O dólar à vista fechou esta sexta-feira (28) em alta de 0,67%, a R$ 5,19, acompanhando a valorização da moeda no exterior após declarações do presidente do Federal Reserve (Fed), Kevin Warsh, aumentarem as apostas em uma possível alta dos juros nos Estados Unidos em setembro.
Durante o Simpósio de Jackson Hole, ele afirmou que o banco central americano terá “trabalho a fazer” caso não haja sinais claros de que a inflação esteja avançando de forma rápida em direção à meta de 2%.
A ferramenta FedWatch, do CME Group, indicava no início da tarde cerca de 55% de probabilidade de uma alta dos juros pelo Fed no próximo mês.
Na semana, o dólar acumulou alta de 1%. Em agosto, a valorização chega a 2,49%. Apesar da alta da moeda americana, o real teve desempenho melhor que outras moedas de países emergentes.
Caged reforça expectativa de corte da Selic
No Brasil, os dados do Novo Cadastro Geral de Empregados e Desempregados (Caged) de julho mostraram geração de empregos abaixo das expectativas.

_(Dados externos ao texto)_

Lemma newest_of_two_checkpoints_of_the_same_instant :
  exists args',
    outcome_of (continue_training Samples.tied_externals Samples.continue_args
                  (Samples.world ["out/run"])) = Ok args'
    /\ restore_path args' = "out/run/checkpoint_10.pth.tar"
    /\ exists earlier later,
         glob_glob Samples.tied_externals "out/run/*.pth.tar"
         = earlier ++ restore_path args' :: later
         /\ Forall (fun f => os_path_getctime Samples.tied_externals f
                             < os_path_getctime Samples.tied_externals
                                 (restore_path args')) earlier
         /\ Forall (fun f => os_path_getctime Samples.tied_externals f
                             <= os_path_getctime Samples.tied_externals
                                  (restore_path args')) later.
Proof.
  eexists. split; [vm_compute; reflexivity|]. split; [reflexivity|].
  apply (newest_checkpoint_is_the_first_listed Samples.tied_externals
           Samples.continue_args (Samples.world ["out/run"])).
  - discriminate.
  - vm_compute. reflexivity.
Defined.

(** ** A start-up that fails *)

(** X14.  What the script does before its [try] is not guarded.  When
    start-up raises (no checkpoint to continue from, a configuration that
    cannot be read or does not pass [check_config_tts]), the script ends in
    that very exception, whatever it is; no folder has been created, none
    is removed, and nothing is logged after the failure. *)
Theorem startup_failures_are_not_guarded ext args w e :
  outcome_of (startup ext args w) = Raise e ->
  script ext args w = (Raise e, w, log_of (startup ext args w))
  /\ Forall (fun ev => is_cleanup ev = false) (log_of (script ext args w)).
Proof.
  intros Hraise.
  assert (Hstate : state_of (startup ext args w) = w).
  { revert Hraise. unfold startup.
    rewrite run_bind.
    assert (Hcont : state_of (continue_training ext args w) = w).
    { unfold continue_training.
      destruct (negb (String.eqb (continue_path args) "")); [|reflexivity].
      destruct (glob_glob ext _) as [|file files]; reflexivity. }
    destruct (outcome_of (continue_training ext args w)) as [args1|e1|n1];
      [|intros _; exact Hcont | intros _; exact Hcont].
    rewrite Hcont. run_cbn.
    destruct (load_config ext (config_path args1)) as [c|e1]; run_cbn;
      [|intros _; reflexivity].
    destruct (check_config_tts ext c) as [[]|e1]; run_cbn;
      [|intros _; reflexivity].
    destruct (bool_decide (is_Some (c_apex_amp_level c)));
      destruct (String.eqb (continue_path args1) "");
      destruct (rank args1 =? 0); run_cbn; discriminate. }
  assert (Hscript : script ext args w
                    = (Raise e, w, log_of (startup ext args w))).
  { unfold script. rewrite run_bind, Hraise, Hstate. reflexivity. }
  split; [exact Hscript|].
  rewrite Hscript. cbn [log_of snd].
  apply EntryPoint.startup_never_cleans_up.
Qed.

Lemma startup_without_a_configuration :
  let r := script Samples.no_config_externals Samples.plain_args
             (Samples.world ["out"]) in
  outcome_of (startup Samples.no_config_externals Samples.plain_args
                (Samples.world ["out"]))
  = Raise (PyException "FileNotFoundError")
  /\ r = (Raise (PyException "FileNotFoundError"), Samples.world ["out"],
          [EvLoadConfig "config.json"])
  /\ Forall (fun ev => is_cleanup ev = false) (log_of r).
Proof.
  assert (H : outcome_of (startup Samples.no_config_externals
                            Samples.plain_args (Samples.world ["out"]))
              = Raise (PyException "FileNotFoundError"))
    by (vm_compute; reflexivity).
  split; [exact H|].
  destruct (startup_failures_are_not_guarded _ _ _ _ H) as [Hrun Hlog].
  split; [|exact Hlog].
  rewrite Hrun. reflexivity.
Defined.

(** ** Where the outputs go *)

(** X15.  When start-up returns, [OUT_PATH] is the folder given with
    [--continue_path], or without one the folder that
    [create_experiment_folder] names for [c.output_path] and [c.run_name].
    The configuration is copied to [config.json] in [OUT_PATH] by the
    worker of rank 0 and by no other; when a run is continued, that is the
    very file the configuration was read from. *)
Theorem startup_sends_the_outputs_to_the_continued_folder
    ext args w args' c OUT :
  outcome_of (startup ext args w) = Ok (args', c, OUT) ->
  OUT = (if String.eqb (continue_path args) ""
         then create_experiment_folder ext (c_output_path c) (c_run_name c)
                (debug args)
         else continue_path args)
  /\ List.filter (fun e => match e with EvCopyConfig _ _ => true | _ => false end)
       (log_of (startup ext args w))
     = (if rank args =? 0
        then [EvCopyConfig (config_path args') (os_path_join OUT "config.json")]
        else [])
  /\ (continue_path args <> "" ->
      config_path args' = os_path_join OUT "config.json"
      /\ In (EvLoadConfig (os_path_join OUT "config.json"))
           (log_of (startup ext args w))).
Proof.
  unfold startup, continue_training.
  destruct (String.eqb (continue_path args) "") eqn:Hcont; cbn [negb].
  - (* a new run *)
    run_cbn.
    destruct (load_config ext (config_path args)) as [c0|e]; run_cbn;
      [|discriminate].
    destruct (check_config_tts ext c0) as [[]|e]; run_cbn; [|discriminate].
    rewrite Hcont.
    destruct (bool_decide (is_Some (c_apex_amp_level c0)));
      destruct (rank args =? 0); run_cbn;
      intros Hok; inversion Hok; subst; clear Hok;
      (split; [reflexivity|]); (split; [reflexivity|]);
      intros Hne; apply String.eqb_eq in Hcont; contradiction.
  - (* a run that is continued *)
    destruct (glob_glob ext (continue_path args +:+ "/*.pth.tar"))
      as [|file files]; cbn [py_max]; run_cbn; [discriminate|].
    cbn [config_path continue_path rank debug].
    destruct (load_config ext (os_path_join (continue_path args) "config.json"))
      as [c0|e]; run_cbn; [|discriminate].
    destruct (check_config_tts ext c0) as [[]|e]; run_cbn; [|discriminate].
    rewrite Hcont.
    destruct (bool_decide (is_Some (c_apex_amp_level c0)));
      destruct (rank args =? 0); run_cbn;
      intros Hok; inversion Hok; subst; clear Hok;
      cbn [config_path];
      (split; [reflexivity|]); (split; [reflexivity|]);
      intros _; (split; [reflexivity|]);
      cbn [In]; auto.
Qed.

O resultado reforçou a percepção de moderação do mercado de trabalho e, consequentemente, a avaliação de que existe espaço para novos cortes da taxa Selic.
A expectativa majoritária do mercado é de uma redução de 0,25 ponto percentual na próxima decisão do Banco Central, levando a Selic para 13,75% ao ano.
Banco Central amplia liquidez no câmbio
Ontem (27), o Banco Central vendeu US$ 1 bilhão no mercado à vista, em operação combinada com uma oferta de swaps cambiais reversos no mesmo valor. Segundo operadores, a operação contribuiu para ampliar a liquidez do mercado.
Os ajustes tradicionais de fim de mês, como remessas de recursos ao exterior e a rolagem de contratos futuros, também já teriam sido realizados em grande parte, reduzindo a pressão adicional sobre o câmbio.